Una scelta legata ai timori di una seconda ondata di coronavirus. Ora, per passare dalle parole ai fatti, serve una nuova delibera del Consiglio dei ministri, dopo quella del 31 gennaio 2020, pubblicata sulla Gazzetta Ufficiale del 1° febbraio 2020 n. 26, che aveva dichiarato per sei mesi lo «stato di emergenza in conseguenza del rischio sanitario connesso all’insorgenza di patologie derivanti da agenti virali trasmissibili».
L’avanzare esponenziale del coronavirus nel mondo e i casi di importazione dal Bangladesh, dove al 10 luglio si contano ben 115 contagi, ha spinto il Comitato tecnico scientifico e il ministero della Salute a invocare la proroga. Sotto la lente i casi di importazione che vengono sempre più filtrati negli scali aeroportuali e hanno spinto il ministro della Salute Roberto Speranza a bloccare ingresso e transito in Italia da 13 Paesi: Armenia, Bahrein, Bangladesh, Brasile, Bosnia Erzegovina, Cile, Kuwait, Macedonia del Nord, Moldova, Oman, Panama, Perù, Repubblica Dominicana.

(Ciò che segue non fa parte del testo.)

Lemma mapFill_read depth ms ws d0 d dst end_ start lim :
  Forall (λ m, value_read (depth + 1) (CText m.1) ∧ value_read (depth + 1) m.2) ws →
  Forall (λ m, appends m.2) ws →
  append_members dst ws = Ok end_ → end_ `prefix_of` out → at_out d dst out →
  step 0 d0 d → start = length (kids (doc d0)) → lim = (start + 2 * (length ms + length ws))%nat →
  (lim ≤ length (kids (doc d)))%nat → entries_at (doc d) lim start ms →
  wp no_error (mapFill (item_at p fuel) (length ws) depth start (length ms)) (λ _ d',
    step 0 d0 d' ∧ entries_at (doc d') lim start (ms ++ ws) ∧ at_out d' end_ out) d.
Proof using Type.
  intros Hws Ha. revert d ms dst. induction Hws as [|[k v] ws [Hk Hv] Hws IH];
    intros d ms dst Happ Hend Hd Hs Hst Hli Hlim Hes; cbn [mapFill length].
  { cbn in Happ. injection Happ as <-. wp_steps. rewrite app_nil_r. auto. }
  cbn [append_members] in Happ. apply outcome_bind_ok in Happ as (mid & Hm & Happ).
  apply Forall_cons in Ha as [Hva Ha]. cbn [fst snd] in *.
  destruct (append_members_ok ws mid Ha) as (end' & He' & Hpre & _). rewrite Happ in He'.
  injection He' as <-.
  destruct (Hva (AppendTextBytes dst k)) as (mid' & Hm' & Hpre' & _). rewrite Hm in Hm'.
  injection Hm' as <-. wp_steps. cbn [length] in Hli.
  eapply wp_mono; [apply (mapPair_read depth d dst k v mid); try done; by etrans|].
  intros [ik iv] d1 (Hs1 & Hd1 & Htk & Hr). cbn [fst snd] in *.
  pose proof (ext_kids_length _ _ _ (step_ext _ _ _ Hs1)).
  eapply (fill_pair_safe lim start (length ms) d0 d d1 ik iv k v ms); try done; try lia.
  { eapply reads_weaken; [|done]. lia. }
  intros d2 Hs2 Hl2 Hp2 He2 _.
  assert (length (ms ++ [(k, v)]) = S (length ms)) as Hl by (rewrite length_app; cbn; lia).
  rewrite <-Hl. replace (ms ++ (k, v) :: ws) with ((ms ++ [(k, v)]) ++ ws) by by rewrite <-app_assoc.
  apply (IH Ha d2 _ mid); try done; try lia.
  destruct Hd1 as (? & ? & ? & ?). split_and!; [apply Hs2|congruence|done|].
  assert (data (doc d2) = data (doc d1)) as ->; [|done].
  rewrite (ext_data _ _ _ (step_ext _ _ _ Hs2)), (ext_data _ _ _ (step_ext _ _ _ Hs1)).
  symmetry. apply (step_ext _ _ _ Hs).
Qed.
End containers.
Lemma scan_qualified_parts parts rest fuel :
  parts ≠ [] → ends_ident rest = true → (∀ r, rest ≠ String "." r) → (length parts ≤ fuel)%nat →
  scan_qualified fuel (join "." (map escapeSQLIdPart parts) +:+ rest) = Some (parts, rest).
Proof.
  revert fuel. induction parts as [|p parts IH]; intros fuel Hne Hr Hdot Hf; [done|].
  destruct fuel as [|fuel]; [cbn in Hf; lia|]. cbn [map length] in *.
  destruct parts as [|q parts].
  - cbn [map join scan_qualified]. rewrite scan_ident_part by done. cbn.
    destruct rest as [|[[] [] [] [] [] [] [] []] rest]; try done. by edestruct Hdot.
  - rewrite join_cons by done. rewrite append_assoc. cbn [scan_qualified].
    rewrite scan_ident_part by done. cbn [mbind option_bind String.append].
    change (match String "." ?r with String "."%char r' => @?f r' | _ => _ end) with (f r).
    rewrite IH; [done|done|done|done|cbn in *; lia].
Qed.

(** * Bind slots *)

(** The text a [Bind] adds is the placeholder of its own slot. *)
Lemma Bind_Write {V} (v : V) w :
  Bind v w = Write (String "$" (dec_nat (Z.of_nat (S (length (slots w))))))
                   (push_slot (BindSlot "" (Some v)) w).
Proof.
  unfold Bind, placeholder. cbn. rewrite length_app. cbn [length].
  by rewrite Nat.add_1_r.
Qed.

Lemma param_names_elem {V} (ss : list (sqlBindSlot V)) seen n :
  n ∈ param_names seen ss ↔ n ≠ "" ∧ n ∉ seen ∧ ∃ s, s ∈ ss ∧ slot_name s = n.
Proof.
  revert seen. induction ss as [|s ss IH]; intros seen; cbn [param_names].
  { split; [by intros ?%not_elem_of_nil|]. intros (_ & _ & s & ?%not_elem_of_nil & _). done. }
  destruct (String.eqb_spec (slot_name s) "") as [He|He];
    [|destruct (decide (slot_name s ∈ seen)) as [Hs|Hs]].
  - cbn. rewrite IH. split; intros (? & ? & s' & Hs' & ?); split_and!; try done.
    + exists s'. split; [by apply elem_of_cons; auto|done].
    + apply elem_of_cons in Hs' as [->|]; [congruence|eauto].
  - rewrite bool_decide_true by done. cbn. rewrite IH.
    split; intros (? & ? & s' & Hs' & ?); split_and!; try done.
    + exists s'. split; [by apply elem_of_cons; auto|done].
    + apply elem_of_cons in Hs' as [->|]; [congruence|eauto].
  - rewrite bool_decide_false by done. cbn. rewrite elem_of_cons, IH. split.
    + intros [->|(? & ? & s' & Hs' & ?)].
      * split_and!; try done. exists s. split; [by apply elem_of_cons; auto|done].
      * split_and!; [done|set_solver|]. exists s'. split; [by apply elem_of_cons; auto|done].
    + intros (? & ? & s' & Hs' & <-). apply elem_of_cons in Hs' as [->|Hs']; [by left|].
      destruct (decide (slot_name s' = slot_name s)) as [|Hne]; [by left|right].
      split_and!; [done|set_solver|eauto].
Qed.

Lemma param_names_NoDup {V} (ss : list (sqlBindSlot V)) seen : NoDup (param_names seen ss).
Proof.
  revert seen. induction ss as [|s ss IH]; intros seen; cbn [param_names]; [apply NoDup_nil_2|].
  destruct (_ || _); [apply IH|]. apply NoDup_cons. split; [|apply IH].
  intros (_ & H & _)%param_names_elem. set_solver.
Qed.

(** The value a slot gets. *)
Definition slot_arg {V} (m : gmap string V) (s : sqlBindSlot V) : option (option V) :=
  if String.eqb (slot_name s) "" then Some (slot_value s) else Some <$> m !! slot_name s.

Lemma resolve_args_ok {V} (m : gmap string V) ss :
  (∀ s, s ∈ ss → slot_name s ≠ "" → is_Some (m !! slot_name s)) →
  ∃ out, resolve_args m ss = Ok out ∧ Forall2 (λ s a, slot_arg m s = Some a) ss out.
Proof.
  induction ss as [|s ss IH]; intros H; cbn [resolve_args]; [eauto using Forall2_nil|].
  destruct IH as (out & -> & Hout); [intros; apply H; [by apply elem_of_cons; auto|done]|].
  unfold slot_arg at 1. destruct (String.eqb_spec (slot_name s) "") as [He|He].
  - exists (slot_value s :: out). split; [done|]. constructor; [|done].
    unfold slot_arg. by rewrite He.
  - destruct (H s) as [v Hv]; [by apply elem_of_cons; auto|done|]. rewrite Hv.
    exists (Some v :: out). split; [done|]. constructor; [|done].
    unfold slot_arg. rewrite Hv. by destruct (String.eqb_spec (slot_name s) "").
Qed.

Lemma resolve_args_err {V} (m : gmap string V) ss s :
  s ∈ ss → slot_name s ≠ "" → m !! slot_name s = None → ∃ e, resolve_args m ss = Err e.
Proof.
  induction ss as [|s' ss IH]; intros Hs Hn Hm; [by apply not_elem_of_nil in Hs|].
  cbn [resolve_args]. apply elem_of_cons in Hs as [<-|Hs].
  - destruct (String.eqb_spec (slot_name s) ""); [done|]. rewrite Hm. cbn. eauto.
  - destruct (IH Hs Hn Hm) as [e ->]. destruct (String.eqb _ _); [cbn; eauto|].
    destruct (m !! slot_name s'); cbn; eauto.
Qed.

(** * Properties *)

Lemma Write_inline {V} (a : string) (w : SQLWriter V) :
  atLineStart w = false → string_forallb (λ c, bool_decide (c ≠ newline_char)) a = true →
  buf (Write a w) = buf w +:+ a.
Proof. intros Hw Ha. by rewrite Write_chars, write_chars_inline. Qed.

(** C12: writing is compositional.  A statement's text does not depend on how the
    generator cut it: writing two strings one after the other is writing their
    concatenation, newlines and indentation included.  Neither binds anything. *)
Theorem Write_pieces {V} (a b : string) (w : SQLWriter V) :
  Write b (Write a w) = Write (a +:+ b) w ∧ slots (Write a w) = slots w ∧
  indentation (Write a w) = indentation w.
Proof. split_and!; [apply Write_app|apply Write_slots|apply Write_indentation]. Qed.



(** C13: a statement's arguments.  [ParamNames] lists each name once, and they are
    exactly what [ResolveArgs] needs: given a value for each of them it returns
    one argument per placeholder, in order, a bound value for a literal slot and
    the parameter's value for a named one; with one missing it fails. *)
Theorem ResolveArgs_params {V} (w : SQLWriter V) (m : gmap string V) :
  NoDup (ParamNames w) ∧
  ((∀ n, n ∈ ParamNames w → is_Some (m !! n)) →
   ∃ out, ResolveArgs w m = Ok out ∧ Forall2 (λ s a, slot_arg m s = Some a) (slots w) out) ∧
  (∀ n, n ∈ ParamNames w → m !! n = None → ∃ e, ResolveArgs w m = Err e).
Proof.
  split_and!; [apply param_names_NoDup| |].
  - intros H. apply resolve_args_ok. intros s Hs Hn. apply H, param_names_elem.
    split_and!; [done|set_solver|eauto].
  - intros n Hn Hm. apply param_names_elem in Hn as (Hn & _ & s & Hs & <-).
    by eapply resolve_args_err.
Qed.

Lemma ResolveArgs_params_witness :
  let w := BindParam "b" (Bind 7 (BindParam "a" (BindParam "b" NewSQL))) in
  let m : gmap string Z := {[ "a" := 1; "b" := 2 ]} in
  buf w = "$1$2$3$4" ∧ ParamNames w = ["b"; "a"] ∧
  ∃ out, ResolveArgs w m = Ok out ∧ Forall2 (λ s a, slot_arg m s = Some a) (slots w) out.
Proof.
  split; [vm_compute; reflexivity|]. split; [vm_compute; reflexivity|].
  apply (proj1 (proj2 (ResolveArgs_params
    (BindParam "b" (Bind 7 (BindParam "a" (BindParam "b" NewSQL)))) ({[ "a" := 1; "b" := 2 ]} : gmap string Z)))).
  intros n Hn. assert (ParamNames (BindParam "b" (Bind 7 (BindParam "a" (BindParam "b" (NewSQL (V := Z)))))) = ["b"; "a"])
    as Hp by (vm_compute; reflexivity).
  rewrite Hp in Hn. apply elem_of_cons in Hn as [->|Hn]; [by vm_compute; eexists|].
  apply list_elem_of_singleton in Hn as ->. by vm_compute; eexists.
Defined.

Il timore resta quello di una seconda ondata in autunno, alla quale mettere freno con dpcm e ordinanze per contenere subito eventuali focolai.
Lo stato d’emergenza consente di emanare disposizioni rapidamente, anche in deroga alle norme vigenti. Crea lo scenario in base al quale varare nuovi Dpcm. Basta ricordare le misure di lockdown adottate dal governo, immediatamente operative con un semplice Dpcm, senza dover passare attraverso l’esame del Parlamento. Potranno essere prorogate, tramite nuovi decreti, anche le misure sullo smart working della Pubblica amministrazione o quelle di affidamento di appalti con percorsi smart. La proroga dell’emergenza consente anche, in caso di una seconda ondata di Covid, di rendere agile l’apertura di posti letto in alberghi o caserme. Anche la Protezione civile potrà continuare ad acquistare mascherine e dispositivi di protezione senza dover affrontare le complesse procedure di gara, che frenerebbero gli acquisti più urgenti.
Procedure rapide anche per gli acquisti necessari al nuovo incarico di Domenico Arcuri, amministratore delegato di Invitalia e commissario straordinario per l’emergenza Covid-19 e, da pochi giorni, chiamato anche a gestire il ritorno degli studenti nelle scuole. Solo per tornare in classe il commissario ha calcolato che ci vorranno dieci milioni di mascherine al giorno.